▶
Lemma invoke_keeps_recv_buffer (version_major : Z) (m : method)
    (st : PortHandlerCAN * World) :
  _recv_buffer (fst (invoke dev version_major m st)) = _recv_buffer (fst st).
Proof.
  destruct st as [[[o b t p s] ci ex cb rb dbg] [out log]].
  destruct m as [pk|length|c|enable| |];
    [ | | | | unfold invoke, forget;
            rewrite printCANConfInstructions_keeps_self; reflexivity | ];
    run_methods.
  - destruct (match pk with PyBytes data => Ret data | PyList xs => bytearray xs end);
      simpl; [| reflexivity].
    destruct dbg, o; reflexivity.
  - destruct o; simpl; [| reflexivity].
    destruct dbg; simpl; [| reflexivity].
    destruct (recv dev length log); simpl; [reflexivity |].
    destruct (3 <=? version_major); reflexivity.
  - destruct o; simpl;
      (destruct (claim dev _ _) as [e|]; simpl;
       [ destruct e; reflexivity | ]);
      (destruct (flush dev _) as [e|]; simpl;
       [ destruct e; reflexivity | ]);
      (destruct (truediv 1000 b) as [q|e]; simpl;
       [ | destruct e; reflexivity ]);
      destruct dbg; reflexivity.
  - reflexivity.
  - destruct o; reflexivity.
Qed.

Lemma invoke_all_keeps_recv_buffer (version_major : Z) (ms : list method)
    (st : PortHandlerCAN * World) :
  _recv_buffer (fst (invoke_all dev version_major ms st)) = _recv_buffer (fst st).
Proof.
  revert st. induction ms as [|m ms IH]; intro st; simpl.
  - reflexivity.
  - unfold invoke_all in *; simpl. rewrite IH.
    apply invoke_keeps_recv_buffer.
Qed.

(** C10. The receive buffer is empty in a newly constructed port handler
    and no method touches it: it is still empty after any sequence of
    calls of [writePort], [readPort], [setupPort], [setDebug],
    [printCANConfInstructions] and [closePort], whether they return or
    raise. What [readPort] returns is what the base transport's read
    returned. *)
Theorem recv_buffer_never_used (version_major : Z) (ms : list method)
    (port_name : string) (serial_baudrate can_id can_baudrate : Z)
    (extended enable : bool) (w : World) (length : Z)
    (self : PortHandlerCAN) :
  _recv_buffer (__init__ port_name serial_baudrate can_id extended can_baudrate) = [] /\
  _recv_buffer
    (fst (invoke_all dev version_major ms
            (PortHandlerForWaveshareCAN port_name serial_baudrate can_id
               extended can_baudrate enable, w))) = [] /\
  (forall m, _recv_buffer (fst (invoke dev version_major m (self, w)))
             = _recv_buffer self) /\
  fst (readPort dev version_major length (self, w))
    = fst (PortHandler.readPort dev length (base self, w)).
Proof.
  split; [reflexivity |]. split; [| split].
  - rewrite invoke_all_keeps_recv_buffer. reflexivity.
  - intro m. apply (invoke_keeps_recv_buffer version_major m (self, w)).
  - run_methods. destruct (PortHandler.is_open (base self)); simpl; [| reflexivity].
    destruct (debug self && _)%bool; simpl; [| reflexivity].
    destruct (3 <=? version_major); reflexivity.
Qed.

End Properties.

(** ** The statements at concrete inputs *)

(** The per-byte times of the standard baud rates of the specification,
    as binary64 values: 1.0416666666666667, 0.1736111111111111 and 0.01
    in Python's shortest decimal notation. *)
Example tx_time_per_byte_standard_rates :
  (1000 / int_to_float 9600 * 10 = 0x1.0aaaaaaaaaaabp+0)%float /\
  (1000 / int_to_float 57600 * 10 = 0x1.638e38e38e38ep-3)%float /\
  (1000 / int_to_float 1000000 * 10 = 0x1.47ae147ae147bp-7)%float.
Proof. repeat split; vm_compute; reflexivity. Qed.

Example example_port_is_closed :
  PortHandler.is_open (base example_port) = false.
Proof. reflexivity. Qed.

Example example_port_opens :
  setupPort bench_channel 0 (example_port, quiet)
    = (Ret true, (fst example_port_open, snd example_port_open)).
Proof. vm_compute. reflexivity. Qed.

Lemma tx_time_per_byte_formula_witness :
  0 < 57600 /\
  PortHandler.tx_time_per_byte (base (fst example_port_open))
    = (1000 / int_to_float 57600 * 10)%float.
Proof.
  split; [lia |].
  apply (tx_time_per_byte_formula bench_channel 57600 0 example_port
           (fst example_port_open) quiet (snd example_port_open));
    [lia | reflexivity | vm_compute; reflexivity].
Defined.

Lemma closed_transport_rejects_io_witness :
  PortHandler.is_open (base example_port) = false /\
  readPort bench_channel 3 4 (example_port, quiet)
    = (Raise PortNotOpen, (example_port, quiet)).
Proof.
  split; [reflexivity |].
  apply (closed_transport_rejects_io bench_channel 3 example_port quiet).
  reflexivity.
Defined.


Lemma setupPort_reopens_witness :
  PortHandler.is_open (base (fst example_port_open)) = true /\
  io (snd (snd (setupPort bench_channel 0 example_port_open)))
    = (io (snd example_port_open)
       ++ [close_call; Serial_call (settings_8N1 (base (fst example_port_open)));
           reset_input_buffer_call])%list.
Proof.
  split; [vm_compute; reflexivity |].
  apply (setupPort_reopens bench_channel 0 (fst example_port_open)
           (fst (snd (setupPort bench_channel 0 example_port_open)))
           (snd example_port_open)
           (snd (snd (setupPort bench_channel 0 example_port_open)))
           (Ret true));
    vm_compute; reflexivity.
Defined.

Lemma writePort_forwards_whole_packet_witness :
  CAN_MAX_DATA_SIZE < Z.of_nat (List.length long_packet_bytes) /\
  denotes (PyList long_packet) long_packet_bytes /\
  writePort bench_channel (PyList long_packet) example_port_open
    = (Ret 14,
       (fst example_port_open,
        {| stdout := [];
           io := (io (snd example_port_open) ++ [write_call long_packet_bytes])%list |})).
Proof.
  split; [reflexivity |]. split; [reflexivity |].
  apply (writePort_forwards_whole_packet bench_channel (PyList long_packet)
           long_packet_bytes (fst example_port_open) (snd example_port_open));
    reflexivity.
Defined.

Lemma diagnostic_trace_witness :
  debug (set_debug true example_port) = true /\
  denotes (PyList [1; 2; 255]) [x01; x02; xff]%byte /\
  stdout (snd (snd (writePort bench_channel (PyList [1; 2; 255])
                      (set_debug true example_port, quiet))))
    = ["[DEBUG] Writing packet: 01 02 FF"].
Proof.
  split; [reflexivity |]. split; [reflexivity |].
  apply (diagnostic_trace bench_channel 3 (PyList [1; 2; 255]) [x01; x02; xff]%byte 0
           (set_debug true example_port) quiet);
    reflexivity.
Defined.

Lemma setupPort_fixed_framing_witness :
  exists cfg,
    PortHandler.ser (base (fst example_port_open)) = Some cfg /\
    serial.bytesize cfg = serial.EIGHTBITS /\
    serial.parity cfg = serial.PARITY_NONE /\
    serial.stopbits cfg = serial.STOPBITS_ONE /\
    serial.timeout cfg = Some 0 /\
    serial.port cfg = "/dev/ttyUSB0" /\
    serial.baudrate cfg = 57600 /\
    io (snd example_port_open) = [Serial_call cfg; reset_input_buffer_call].
Proof.
  apply (setupPort_fixed_framing bench_channel 0 example_port
           (fst example_port_open) quiet (snd example_port_open)).
  vm_compute; reflexivity.
Defined.

(** ** Further properties of the methods *)

Section FurtherProperties.

Variable dev : Medium.

Lemma truediv_raises (x : float) (n : Z) (e : exn) :
  truediv x n = Raise e -> e = OverflowError \/ e = ZeroDivisionError.
Proof.
  unfold truediv.
  destruct (is_infinity (int_to_float n)).
  - intro H; inversion H; auto.
  - destruct (n =? 0); intro H; inversion H; auto.
Qed.


(** X1. [setupPort] never raises [serial.SerialException]: whatever the
    state of the transport and whatever the channel does, an exception of
    that class raised while the port is set up is turned into a result. *)
Theorem setupPort_never_raises_SerialException (cflag_baud : Z)
    (self : PortHandlerCAN) (w : World) (msg : string) :
  fst (setupPort dev cflag_baud (self, w)) <> Raise (SerialException msg).
Proof.
  destruct self as [[o b t p s] ci ex cb rb dbg], w as [out log].
  run_methods.
  destruct o; simpl;
    (destruct (claim dev _ _) as [e|]; simpl;
     [ destruct e; simpl; discriminate | ]);
    (destruct (flush dev _) as [e|]; simpl;
     [ destruct e; simpl; discriminate | ]);
    (destruct (truediv 1000 b) as [q|e] eqn:Hq; simpl;
     [ | apply truediv_raises in Hq; destruct Hq; subst e; simpl; discriminate ]);
    destruct dbg; simpl; discriminate.
Qed.

Lemma truediv_by_zero (x : float) : truediv x 0 = Raise ZeroDivisionError.
Proof. reflexivity. Qed.

(** X2. With a serial baud rate of zero [setupPort] raises
    [ZeroDivisionError] after it has claimed the channel and reset its
    input buffer: the exception leaves the transport marked open on the
    new handle, with the old per-byte time, and nothing is printed. *)
Theorem setupPort_zero_baudrate (cflag_baud : Z) (self : PortHandlerCAN) (w : World) :
  PortHandler.baudrate (base self) = 0 ->
  claim dev (settings_8N1 (base self)) (io_before_claim self w) = None ->
  flush dev (io_before_claim self w ++ [Serial_call (settings_8N1 (base self))])%list
    = None ->
  exists self' w',
    setupPort dev cflag_baud (self, w) = (Raise ZeroDivisionError, (self', w')) /\
    PortHandler.is_open (base self') = true /\
    PortHandler.ser (base self') = Some (settings_8N1 (base self)) /\
    PortHandler.tx_time_per_byte (base self')
      = PortHandler.tx_time_per_byte (base self) /\
    stdout w' = stdout w /\
    io w' = (io_before_claim self w
             ++ [Serial_call (settings_8N1 (base self)); reset_input_buffer_call])%list.
Proof.
  unfold io_before_claim, settings_8N1.
  destruct self as [[o b t p s] ci ex cb rb dbg], w as [out log]; simpl.
  intros Hb Hclaim Hflush. subst b. run_methods.
  destruct o; simpl; rewrite ?app_nil_r in *;
    rewrite Hclaim; simpl; rewrite Hflush; simpl;
    rewrite ?truediv_by_zero; simpl;
    eexists; eexists; (split; [reflexivity |]); simpl;
    repeat rewrite <- app_assoc; repeat split; reflexivity.
Qed.

(** X3. When the channel is claimed but resetting its input buffer raises
    [SerialException], [setupPort] prints the message and returns
    [False] with the transport left marked open on the new handle: a
    result of [False] does not mean that the transport is closed. *)
Theorem setupPort_reset_failure (cflag_baud : Z) (self : PortHandlerCAN)
    (w : World) (msg : string) :
  claim dev (settings_8N1 (base self)) (io_before_claim self w) = None ->
  flush dev (io_before_claim self w ++ [Serial_call (settings_8N1 (base self))])%list
    = Some (SerialException msg) ->
  exists self' w',
    setupPort dev cflag_baud (self, w) = (Ret false, (self', w')) /\
    PortHandler.is_open (base self') = true /\
    PortHandler.ser (base self') = Some (settings_8N1 (base self)) /\
    PortHandler.tx_time_per_byte (base self')
      = PortHandler.tx_time_per_byte (base self) /\
    stdout w' = (stdout w ++ [("Error opening port: " ++ msg)%string])%list.
Proof.
  unfold io_before_claim, settings_8N1.
  destruct self as [[o b t p s] ci ex cb rb dbg], w as [out log]; simpl.
  intros Hclaim Hflush. run_methods.
  destruct o; simpl; rewrite ?app_nil_r in *;
    rewrite Hclaim; simpl; rewrite Hflush; simpl;
    eexists; eexists; (split; [reflexivity |]); simpl;
    repeat split; reflexivity.
Qed.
◀
_Task instructions_. Within the data above, the span starting at the line containing "io := (io (snd" and ending at the line containing "stdout (snd (snd" is to be retyped exactly, with no other lines.

_Exercise response_.
           io := (io (snd example_port_open) ++ [write_call long_packet_bytes])%list |})).
Proof.
  split; [reflexivity |]. split; [reflexivity |].
  apply (writePort_forwards_whole_packet bench_channel (PyList long_packet)
           long_packet_bytes (fst example_port_open) (snd example_port_open));
    reflexivity.
Defined.

Lemma diagnostic_trace_witness :
  debug (set_debug true example_port) = true /\
  denotes (PyList [1; 2; 255]) [x01; x02; xff]%byte /\
  stdout (snd (snd (writePort bench_channel (PyList [1; 2; 255])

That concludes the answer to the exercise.